It was pretty cold that day. In the morning I found out that one of my two friends who had come over from Germany didn’t have a white shirt to wear. As if there wasn’t anything else to do, I borrowed one from my father and brought it over to their B&B, together with a tie which he had not forgotten – he had just never worn one before. My sisters’ hats looked great – they and the rest of my family had been told that women wear hats on these special occasions. Which turned out not to be entirely true. The neighbour had taken a few days off to clean out his garage so that we could park my overloaded VW Beatle in it – the first time a car had been parked in that garage for years – as we were heading off to Spain for the year the next day.
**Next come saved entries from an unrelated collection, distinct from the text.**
(* ===== verification/Libs.v ===== *)
(** What the code relies on of the libraries it calls, as one interface: the
    condition helpers of Cluster API, the object helpers of controller-runtime,
    the text of an aggregated error and the constants of Cluster API. Every
    component is stated against the interface; [RefLibs.v] gives an instance
    for concrete runs. *)
From S2P Require Export Prelude Types.

Class Libs := {
  (** [conditions.Get], [Set] (at a time, which becomes the transition time
      when the status changes) and [Delete] of
      sigs.k8s.io/cluster-api/util/conditions, on the conditions of an object. *)
  conditions_Get : list Condition -> string -> option Condition;
  conditions_Set : Z -> list Condition -> Condition -> list Condition;
  conditions_Delete : list Condition -> string -> list Condition;
  conditions_Get_Set_same now l c :
    exists g t, conditions_Get (conditions_Set now l c) (c_Type c) =
      Some (mkCondition (c_Type c) (c_Status c) g t (c_Reason c) (c_Message c));
  conditions_Get_Set_other now l c ty :
    ty <> c_Type c -> conditions_Get (conditions_Set now l c) ty = conditions_Get l ty;
  conditions_Get_type l ty c : conditions_Get l ty = Some c -> c_Type c = ty;
  conditions_Get_Delete_same l ty : conditions_Get (conditions_Delete l ty) ty = None;
  conditions_Get_Delete_other l ty ty' :
    ty' <> ty -> conditions_Get (conditions_Delete l ty) ty' = conditions_Get l ty';

  (** [conditions.SetSummaryCondition] over condition types, of which some are
      ignored when missing, with custom reasons: the conditions afterwards, or
      an error text. *)
  conditions_SetSummary :
    Z -> list Condition -> string -> list string -> list string ->
    (string * string * string) -> list Condition + string;
  conditions_SetSummary_other now l ty types ignored reasons l' ty' :
    conditions_SetSummary now l ty types ignored reasons = inl l' ->
    ty' <> ty -> conditions_Get l' ty' = conditions_Get l ty';
  (** [conditions.SetAggregateCondition] of the conditions of other objects. *)
  conditions_SetAggregate :
    Z -> list (list Condition) -> list Condition -> string -> string -> list Condition + string;
  conditions_SetAggregate_other now ls l src ty l' ty' :
    conditions_SetAggregate now ls l src ty = inl l' ->
    ty' <> ty -> conditions_Get l' ty' = conditions_Get l ty';

  (** [MarkTrue], [MarkFalse], [Delete], [SetSummary] and [SetAggregate] of
      sigs.k8s.io/cluster-api/util/conditions/deprecated/v1beta1. *)
  v1beta1_MarkTrue : Z -> list V1Beta1Condition -> string -> list V1Beta1Condition;
  v1beta1_MarkFalse :
    Z -> list V1Beta1Condition -> string -> string -> string -> string -> list V1Beta1Condition;
  v1beta1_Delete : list V1Beta1Condition -> string -> list V1Beta1Condition;
  v1beta1_SetSummary : Z -> list V1Beta1Condition -> list string -> list V1Beta1Condition;
  v1beta1_SetAggregate :
    Z -> list V1Beta1Condition -> string -> list (list V1Beta1Condition) -> list V1Beta1Condition;

  (** [controllerutil.AddFinalizer] and [RemoveFinalizer]: the finalizers and
      whether they changed; [clusterutilv1.EnsureOwnerRef]. *)
  AddFinalizer : list string -> string -> list string * bool;
  RemoveFinalizer : list string -> string -> list string * bool;
  RemoveFinalizer_spec l f x : x ∈ (RemoveFinalizer l f).1 <-> x ∈ l /\ x <> f;
  RemoveFinalizer_changed l f : (RemoveFinalizer l f).2 = bool_decide (f ∈ l);
  AddFinalizer_spec l f x : x ∈ (AddFinalizer l f).1 <-> x ∈ l \/ x = f;
  EnsureOwnerRef : list OwnerReference -> OwnerReference -> list OwnerReference;
  EnsureOwnerRef_in l r : r ∈ EnsureOwnerRef l r;

  (** [clusterutilv1.HasOwner]: a reference with the group and version and one of
      the kinds. *)
  HasOwner : list OwnerReference -> string -> list string -> bool;

  (** [kerrors.NewAggregate(errs).Error()] from the texts of the errors. *)
  aggregate_text : list string -> string;

  (** [conditions.SetMirrorCondition] (the source's conditions, the target's, the
      type in the source and in the target) and the v1beta1 [SetMirror]. *)
  conditions_SetMirror : Z -> list Condition -> list Condition -> string -> string -> list Condition;
  conditions_SetMirror_other now src l ty ty' t :
    t <> ty' -> conditions_Get (conditions_SetMirror now src l ty ty') t = conditions_Get l t;
  v1beta1_SetMirror : Z -> list V1Beta1Condition -> list V1Beta1Condition -> string -> list V1Beta1Condition;

  (** [clusterutilv1.IsOwnedByObject] (the references, the group, the kind and the
      name of the target) and [RemoveOwnerRef]. *)
  IsOwnedByObject : list OwnerReference -> string -> string -> string -> bool;
  RemoveOwnerRef : list OwnerReference -> OwnerReference -> list OwnerReference;
  RemoveOwnerRef_sublist l r x : x ∈ RemoveOwnerRef l r -> x ∈ l;

  (** The Machines [collections.FromMachineList] keeps of a list: a map from names,
      without namespaces, to Machines, in which a later Machine takes the place of an
      earlier one of its name. And [SortedByCreationTimestamp]. *)
  machine_collection : list Machine -> list Machine;
  machine_collection_spec l m :
    m ∈ machine_collection l <->
    exists before after, l = (before ++ m :: after)%list /\
      Forall (fun m' => om_Name (mc_ObjectMeta m') <> om_Name (mc_ObjectMeta m)) after;
  SortedByCreationTimestamp : list Machine -> list Machine;
  SortedByCreationTimestamp_perm l : Permutation (SortedByCreationTimestamp l) l;

  (** The errors of [validation.IsValidLabelValue]. *)
  IsValidLabelValue : string -> list string;

  (** [metav1.LabelSelectorAsSelector] succeeds; [Matches]. *)
  selector_valid : LabelSelector -> bool;
  selector_matches : LabelSelector -> gmap string string -> bool;
  (** The group of [schema.ParseGroupVersion], or the text of its error. *)
  ParseGroup : string -> string + string;
  (** [%x] of the SHA-256 of a text. *)
  sha256_hex : string -> string;
  (** The major version, when [semver.New] accepts the text. *)
  semver_major : string -> option Z;
  semver_major_empty : semver_major "" = None;
  semver_error_text : string -> string;

  (** [controllerutil.SetControllerReference] and [SetOwnerReference], from the
      API version, the kind and the metadata of the owner and the metadata of the
      object: the references of the object afterwards, or the text of an error. *)
  SetControllerReference : string -> string -> ObjectMeta -> ObjectMeta -> list OwnerReference + string;
  SetControllerReference_in apiVersion kind owner om l :
    SetControllerReference apiVersion kind owner om = inl l ->
    mkOwnerReference apiVersion kind (om_Name owner) (om_UID owner) (Some true) ∈ l;
  SetOwnerReference : string -> string -> ObjectMeta -> ObjectMeta -> list OwnerReference + string;
  SetOwnerReference_in apiVersion kind owner om l :
    SetOwnerReference apiVersion kind owner om = inl l ->
    exists c, mkOwnerReference apiVersion kind (om_Name owner) (om_UID owner) c ∈ l;

  (** [meta.FindStatusCondition] of k8s.io/apimachinery. *)
  FindStatusCondition : list Condition -> string -> option Condition;
  FindStatusCondition_type l ty c : FindStatusCondition l ty = Some c -> c_Type c = ty;

  (** [metav1.FormatLabelSelector], and the text of the error of
      [LabelSelectorAsSelector]. *)
  FormatLabelSelector : option LabelSelector -> string;
  selector_error_text : LabelSelector -> string;
  (** [Empty] of the selector that [LabelSelectorAsSelector] makes. *)
  selector_empty : LabelSelector -> bool;
  (** [resource.NewQuantity(n, DecimalSI)] as text, and [Quantity.IsZero]. *)
  NewQuantity : Z -> string;
  quantity_IsZero : string -> bool;
  (** [schema.ParseGroupVersion]: the group and the version. *)
  ParseGroupVersion : string -> option (string * string);
  (** The comparison of two texts as semantic versions, when [semver.Parse]
      accepts the first one; the second one is a constant. *)
  semver_compare : string -> string -> option comparison;
  (** A text as JSON. *)
  json_text : string -> string;
  (** What the verb [%+v] makes of the text of an error: the stack that
      [github.com/pkg/errors] keeps is added. *)
  stack_text : string -> string;

  (** [annotations.HasPaused] on the annotations of an object, and
      [metav1.GetControllerOf] on its references. *)
  HasPaused : option (gmap string string) -> bool;
  GetControllerOf : list OwnerReference -> option OwnerReference;
  GetControllerOf_in l r : GetControllerOf l = Some r -> r ∈ l /\ or_Controller r = Some true;
  (** [clientcmd.Load]: the configuration, or the text of the error. *)
  clientcmd_Load : string -> KubeConfig + string;
  (** The texts, in messages, of the error of [url.Parse] and of a URL it accepts. *)
  url_ParseError : string -> string;
  url_String : string -> string;

  (** A [metav1.Time] as text. *)
  time_text : Z -> string;
  (** The text of the error of [base64.StdEncoding.DecodeString]. *)
  base64_error_text : string -> string;
  (** [uuid.Parse] of github.com/google/uuid succeeds. *)
  uuid_valid : string -> bool;
  (** [klog.KRef(ns, name)] as text. *)
  KRef : string -> string -> string;

  (** Constants of sigs.k8s.io/cluster-api/api/core/v1beta2 and
      .../bootstrap/kubeadm/v1beta2. *)
  ReadyCondition : string;
  PausedCondition : string;
  ProvisionedReason : string;
  NotProvisionedReason : string;
  DeletingReason : string;
  AvailableReason : string;
  ReadyReason : string;
  NotReadyReason : string;
  ReadyUnknownReason : string;
  ClusterNameLabel : string;
  MachineControlPlaneLabel : string;
  MachineExternalIP : string;
  MachineInternalDNS : string;
  SeverityInfo : string;
  SeverityWarning : string;
  SeverityError : string;
  DeletingV1Beta1Reason : string;
  CloudConfig : string;
  Ignition : string;
  ClusterV1Group : string;
  ControlPlaneV1Group : string;
  ClusterControlPlaneInitializedCondition : string;
  DeletionFailedV1Beta1Reason : string;
  AvailableCondition : string;
  WaitingForClusterInfrastructureReadyReason : string;
  WaitingForControlPlaneInitializedReason : string;
  WaitingForBootstrapDataReason : string;
  WaitingForControlPlaneAvailableV1Beta1Reason : string;
  InternalErrorReason : string;
  MachineDeploymentNameLabel : string;
  MachineInternalIP : string;
  ClusterV1GroupVersion : string;

  (** Constants of k8s.io/api/core/v1, k8s.io/api/rbac/v1, k8s.io/apimachinery and
      k8s.io/cluster-bootstrap, and of the APIs of the network providers:
      their group and version, and the kinds of addresses of a SubnetSet. *)
  ServiceAccountNameKey : string;
  SecretTypeServiceAccountToken : string;
  ClusterIPNone : string;
  rbac_GroupName : string;
  NamespacePublic : string;
  ConfigMapClusterInfo : string;
  KubeConfigKey : string;
  LabelTopologyZone : string;
  LabelHostname : string;
  ReadWriteOnce : string;
  IPv4Protocol : string;
  IPv6Protocol : string;
  IPFamilyPolicySingleStack : string;
  IPFamilyPolicyRequireDualStack : string;
  netop_GroupVersion : string;
  ncp_GroupVersion : string;
  nsxvpc_GroupVersion : string;
  IPAddressTypeIPv4 : string;
  IPAddressTypeIPv6 : string;
  IPAddressTypeIPv4IPv6 : string
}.

(** [conditions.Has]. *)
Definition conditions_Has `{Libs} (l : list Condition) (ty : string) : bool :=
  bool_decide (is_Some (conditions_Get l ty)).

(** [conditions.IsTrue]. *)
Definition conditions_IsTrue `{Libs} (l : list Condition) (ty : string) : bool :=
  match conditions_Get l ty with Some c => String.eqb (c_Status c) ConditionTrue | None => false end.

(** [meta.IsStatusConditionTrue]. *)
Definition IsStatusConditionTrue `{Libs} (l : list Condition) (ty : string) : bool :=
  match FindStatusCondition l ty with Some c => String.eqb (c_Status c) ConditionTrue | None => false end.

(** [schema.FromAPIVersionAndKind]: the group, the version and the kind. *)
Definition FromAPIVersionAndKind `{Libs} (apiVersion kind : string) : string * string * string :=
  match ParseGroupVersion apiVersion with Some (g, v) => (g, v, kind) | None => ("", "", kind) end.

(** [ctrlutil.ContainsFinalizer]. *)
Definition ContainsFinalizer (l : list string) (f : string) : bool := bool_decide (f ∈ l).

Section laws.
Context `{Libs}.

Lemma conditions_Has_Set_same now l c : conditions_Has (conditions_Set now l c) (c_Type c) = true.
Proof.
  unfold conditions_Has. destruct (conditions_Get_Set_same now l c) as (g & t & ->).
  by rewrite bool_decide_eq_true_2.
Qed.

Lemma conditions_Has_Set_other now l c ty :
  ty <> c_Type c -> conditions_Has (conditions_Set now l c) ty = conditions_Has l ty.
Proof. intros Hne. unfold conditions_Has. by rewrite conditions_Get_Set_other. Qed.
End laws.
Today must have been one of the warmest October days on record in Dublin. We sat out in the garden for a cup of coffee and a bit of carrot cake. After a meeting I had erroneously scheduled for today, we headed out to have dinner. Remembering that day 33 years ago. Remembering 33 years. Thinking: we very likely won’t be here in another 33 years. Settling for and toasting to the next ten.
I was so nervous back then that I never really enjoyed that day. Back then I didn’t think it was the ‘happiest day’ in my life.
Today, there is absolutely no doubt in my mind that it was not just one of the happiest days but also one of the luckiest day in my life. In many surprising and unforeseen ways.
When I look at the wedding pictures, those of us who are still alive are in the minority. Not just the older generation, but also my friend of the white shirt and tie, and my sister are no longer with us.
A reminder of how precious life is. And that it is up to us to live it to the full. And, even more importantly, that we need to help those who need our help most to live their life to the full.
I listened to Amazed today. I know, I know. It is terribly “schmalzig”.
I don’t know how you do what you do
I’m so in love with you
It just keeps getting better
There are days when it ‘just keeps getting better’ and there are days that are difficult. Today was a good day. For which I am truly grateful.